**SOURCE MATERIAL**
(* ===== verification/AccessDocument.v ===== *)
(** * Portable policy documents (src/access/document.go)

    A codec is a parameter: YAML and JSON encoders are not part of the program.
    A stream is a value of the codec's type [B]. *)

From Stdlib Require Import String Ascii.
From stdpp Require Import base gmap sets list strings.
From S2P Require Import Prelude GoValues GoStrings RecordKey.
From S2P Require Import AccessOperation AccessResource AccessRule AccessPolicy.

Local Open Scope string_scope.
Local Open Scope nat_scope.
Local Open Scope list_scope.
Set Warnings "-register-all".

Definition DocumentAPIVersion : string := "dalgo.io/access/v1".
Definition AccessPolicyKind : string := "AccessPolicy".
Definition AuditPolicyKind : string := "AuditPolicy".

Record DocumentRule := mkDocumentRule {
  dr_ID : string;
  dr_Effect : string;
  dr_Operations : list string;
}.

Inductive DocumentScope := mkDocumentScope {
  ds_Path : string;
  ds_CollectionGroup : string;
  ds_OpaqueQuery : bool;
  ds_Rules : list DocumentRule;
  ds_Scopes : list DocumentScope;
}.

Record Document := mkDocument {
  doc_APIVersion : string;
  doc_Kind : string;
  doc_Metadata_Name : string;
  doc_Default : string;
  doc_Scopes : list DocumentScope;
}.

Inductive document_error :=
| codec_error (text : string)
| reader_and_codec_required
| unsupported_apiVersion (v : string)
| metadata_name_required
| scope_required
| unexpected_kind (kind : string)
| unexpected_default (value : string)
| at_scopes (i : nat) (e : document_error)
| at_rules (i : nat) (e : document_error)
| one_selector_required
| scope_contains_no_rules
| rule_id_required
| document_operations (e : operations_error)
| unknown_effect (value : string)
| effect_not_valid_for_kind (e : effect)
| path_must_start_with_slash (value : string)
| path_empty_segment (value : string)
| path_invalid_escaping (value : string)
| path_star_collection (value : string)
| document_path (e : path_error)
| document_policy (e : policy_error)
| policy_required
| not_serializable_rule_kind
| not_serializable_name
| not_serializable_operations (e : operations_error)
| not_serializable_id (v : value).

Record Codec (B : Type) := mkCodec {
  codec_Decode : B → res document_error Document;
  codec_Encode : Document → res document_error B;
}.
Arguments mkCodec {B} _ _.
Arguments codec_Decode {B} _ _.
Arguments codec_Encode {B} _ _.

(** ** Reading *)

Definition parseEffect (v : string) : res document_error effect :=
  let text := ToLower (TrimSpace v) in
  if String.eqb text (effect_String effectAllow) then Ret effectAllow
  else if String.eqb text (effect_String effectDeny) then Ret effectDeny
  else if String.eqb text (effect_String effectAudit) then Ret effectAudit
  else if String.eqb text (effect_String effectIgnoreAudit) then Ret effectIgnoreAudit
  else Fail (unknown_effect v).

(** One part of a path, at index [i]. *)
Definition parse_path_part (v : string) (i : nat) (part : string) : res document_error value :=
  if String.eqb part "" then Fail (path_empty_segment v)
  else
    match PathUnescape part with
    | None => Fail (path_invalid_escaping v)
    | Some decoded =>
        if (i mod 2 =? 1) && String.eqb decoded "*" then Ret AnyID
        else if String.eqb decoded "*" then Fail (path_star_collection v)
        else Ret (vstr decoded)
    end.

Definition parseDocumentPath (v : string) : res document_error PathPattern :=
  let path := TrimSpace v in
  if negb (HasPrefix path "/") then Fail (path_must_start_with_slash v)
  else if String.eqb path "/" || String.eqb path "/**" then Ret (mkPathPattern [])
  else
    let path := TrimSuffix path "/**" in
    let parts := Split (TrimPrefix path "/") "/" in
    do patternParts <- traverse (parse_path_part v) parts;
    rmap_error document_path (NewPath patternParts).

Definition ruleFromDocumentRule (allowedEffects : effect → bool) (documentRule : DocumentRule)
  : res document_error Rule :=
  let id := TrimSpace (dr_ID documentRule) in
  if String.eqb id "" then Fail rule_id_required
  else
    do operations <- rmap_error document_operations (parseOperations (dr_Operations documentRule));
    do ruleEffect <- parseEffect (dr_Effect documentRule);
    if allowedEffects ruleEffect then Ret (directive ruleEffect operations [id])
    else Fail (effect_not_valid_for_kind ruleEffect).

**ACTIVITY**
Report each line of the entries where the word "parseEffect" occurs.

**COMPLETED TASK**
Definition parseEffect (v : string) : res document_error effect :=
    do ruleEffect <- parseEffect (dr_Effect documentRule);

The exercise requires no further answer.